Data for analysis —
(** Tokens joined by single spaces have nothing to strip. *)
Lemma strip_join (g : list string) :
  Forall token g -> strip (join " " g) = join " " g.
Proof.
  intros Hg. unfold strip. destruct g as [|w ws]; [reflexivity|].
  assert (lstrip (join " " (w :: ws)) = join " " (w :: ws)) as ->.
  { apply Forall_cons in Hg as [Hw _]. destruct ws as [|v ws].
    - rewrite <- (sapp_nil_r w). by apply lstrip_token_app.
    - rewrite join_cons by done. by apply lstrip_token_app. }
  destruct (exists_last (l := w :: ws)) as (init & z & E); [done|].
  rewrite E in *. apply Forall_app in Hg as [_ Hz].
  apply Forall_cons in Hz as [[Hne Hz] _].
  destruct init as [|v init].
  - simpl. by apply rstrip_no_space.
  - rewrite join_snoc by done. rewrite <- sapp_assoc.
    apply rstrip_app; [done | by apply rstrip_no_space].
Qed.

Lemma strip_space (s : string) : strip (" " +:+ s) = strip s.
Proof. reflexivity. Qed.

Lemma strip_pad (padded : bool) (g : list string) :
  Forall token g -> strip (pad padded g) = join " " g.
Proof.
  intros Hg. unfold pad. destruct padded.
  - rewrite strip_space. by apply strip_join.
  - rewrite sapp_nil_l. by apply strip_join.
Qed.

Lemma pad_snoc (padded : bool) (g : list string) (w : string) :
  g <> [] -> pad padded g +:+ " " +:+ w = pad padded (g ++ [w]).
Proof. intros Hg. unfold pad. by rewrite join_snoc, !sapp_assoc. Qed.

Lemma strip_first_line (g : list string) :
  Forall token g -> strip (first_line g) = join " " g.
Proof.
  intros Hg. destruct g as [|v g]; [reflexivity|].
  unfold first_line. rewrite strip_space. by apply strip_join.
Qed.

Lemma len_first_line_snoc (g : list string) (w : string) :
  len (first_line g +:+ w) = len (join " " (g ++ [w])).
Proof.
  destruct g as [|v g]; [reflexivity|].
  rewrite join_snoc by done. unfold first_line. rewrite !len_app. lia.
Qed.

Lemma first_line_snoc (g : list string) (w : string) :
  first_line g +:+ " " +:+ w = first_line (g ++ [w]).
Proof.
  destruct g as [|v g]; [reflexivity|].
  change (first_line ((v :: g) ++ [w]))
    with (" " +:+ join " " ((v :: g) ++ [w])).
  rewrite join_snoc by done. unfold first_line. by rewrite !sapp_assoc.
Qed.

Lemma len_lstrip (s : string) : len (lstrip s) <= len s.
Proof.
  unfold len. induction s as [|c s IH]; [done|]. simpl.
  destruct (isspace c); simpl; lia.
Qed.

Lemma len_rstrip (s : string) : len (rstrip s) <= len s.
Proof.
  unfold len. induction s as [|c s IH]; [done|]. simpl.
  destruct (rstrip s); [destruct (isspace c)|]; simpl in *; lia.
Qed.

Lemma len_strip (s : string) : len (strip s) <= len s.
Proof.
  unfold strip. pose proof (len_rstrip (lstrip s)).
  pose proof (len_lstrip s). lia.
Qed.

(** ** The text wrapper *)

(** The loop keeps the words in order and cuts them into groups; what it
    flushes is a group joined by single spaces.  [g] is the group on
    [current_line]. *)
Lemma wrap_loop_groups (max_w : Z) (words : list string) :
  forall (lines : list string) (padded : bool) (g : list string),
    g <> [] -> Forall token (g ++ words) ->
    exists (gs : list (list string)) (g' : list string) (padded' : bool),
      wrap_loop max_w words lines (pad padded g)
      = (lines ++ map (join " ") gs, pad padded' g')
      /\ concat gs ++ g' = g ++ words
      /\ Forall (fun x => x <> []) gs
      /\ g' <> [].
Proof.
  induction words as [|w words IH]; intros lines padded g Hg Htok.
  - exists [], g, padded. simpl. by rewrite !app_nil_r.
  - simpl. destruct (len (pad padded g +:+ w) <=? max_w).
    + rewrite pad_snoc by done.
      destruct (IH lines padded (g ++ [w]))
        as (gs & g' & p' & E & Hc & Hne & Hg').
      { by destruct g. }
      { by rewrite <- List.app_assoc. }
      exists gs, g', p'. rewrite E, Hc, <- List.app_assoc. done.
    + assert (Forall token g) as Hgt by (by apply Forall_app in Htok as [? _]).
      rewrite strip_pad by done.
      destruct (IH (lines ++ [join " " g]) false [w])
        as (gs & g' & p' & E & Hc & Hne & Hg'); [done| |].
      { by apply Forall_app in Htok as [_ ?]. }
      exists (g :: gs), g', p'. change (pad false [w]) with w in E.
      rewrite E. simpl. rewrite <- !List.app_assoc. simpl.
      split; [done|]. split; [by rewrite Hc|]. split; [by constructor | done].
Qed.

(** The lines of [wrap_text] are the tokens of the text, in order, cut
    into groups.  Only the first group can be empty, and it is when there
    is no token at all or when the first token is longer than [max_w]. *)
Lemma wrap_lines_groups (text : string) (max_w : Z) :
  exists groups : list (list string),
    wrap_lines text max_w = map (join " ") groups
    /\ concat groups = split text
    /\ groups <> []
    /\ Forall (fun g => g <> []) (tail groups)
    /\ (head groups = Some [] ->
        match split text with [] => True | w :: _ => max_w < len w end).
Proof.
  unfold wrap_lines. pose proof (split_tokens text) as Htok.
  destruct (split text) as [|w words] eqn:Hsplit.
  - exists [[]]. simpl. repeat split; try done.
  - simpl. rewrite !sapp_nil_l.
    destruct (len w <=? max_w) eqn:Hlen.
    + change (wrap_loop max_w words [] (" " +:+ w))
        with (wrap_loop max_w words [] (pad true [w])).
      destruct (wrap_loop_groups max_w words [] true [w])
        as (gs & g' & p' & E & Hc & Hne & Hg'); [done|done|].
      exists (gs ++ [g']). rewrite E. simpl.
      assert (Forall token g') as Hgt.
      { assert (Forall token (concat gs ++ g')) as H by (by rewrite Hc).
        by apply Forall_app in H as [_ ?]. }
      rewrite strip_pad by done. rewrite map_app. simpl.
      split; [done|].
      split; [by rewrite concat_app; simpl; rewrite app_nil_r|].
      split; [by destruct gs|]. split.
      * destruct gs as [|x gs]; simpl; [constructor|].
        apply Forall_app. split; [by apply Forall_cons in Hne as [_ ?]|].
        by constructor.
      * destruct gs as [|x gs]; simpl; intros [= ->]; [done|].
        by apply Forall_cons in Hne as [? _].
    + change (wrap_loop max_w words [strip ""] w)
        with (wrap_loop max_w words [""] (pad false [w])).
      destruct (wrap_loop_groups max_w words [""] false [w])
        as (gs & g' & p' & E & Hc & Hne & Hg'); [done|done|].
      exists ([] :: gs ++ [g']). rewrite E. simpl.
      assert (Forall token g') as Hgt.
      { assert (Forall token (concat gs ++ g')) as H by (by rewrite Hc).
        by apply Forall_app in H as [_ ?]. }
      rewrite strip_pad by done. rewrite map_app. simpl.
      split; [done|].
      split; [by rewrite concat_app; simpl; rewrite app_nil_r|].
      split; [done|]. split.
      * apply Forall_app. split; [done | by constructor].
      * intros _. apply Z.leb_gt in Hlen. lia.
Qed.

Problem statement —
Take the entries above and return only the lines from the one with "is no token" to the one with "groups = Some [] ->", both included, unchanged.

Solution to this task —
    is no token at all or when the first token is longer than [max_w]. *)
Lemma wrap_lines_groups (text : string) (max_w : Z) :
  exists groups : list (list string),
    wrap_lines text max_w = map (join " ") groups
    /\ concat groups = split text
    /\ groups <> []
    /\ Forall (fun g => g <> []) (tail groups)
    /\ (head groups = Some [] ->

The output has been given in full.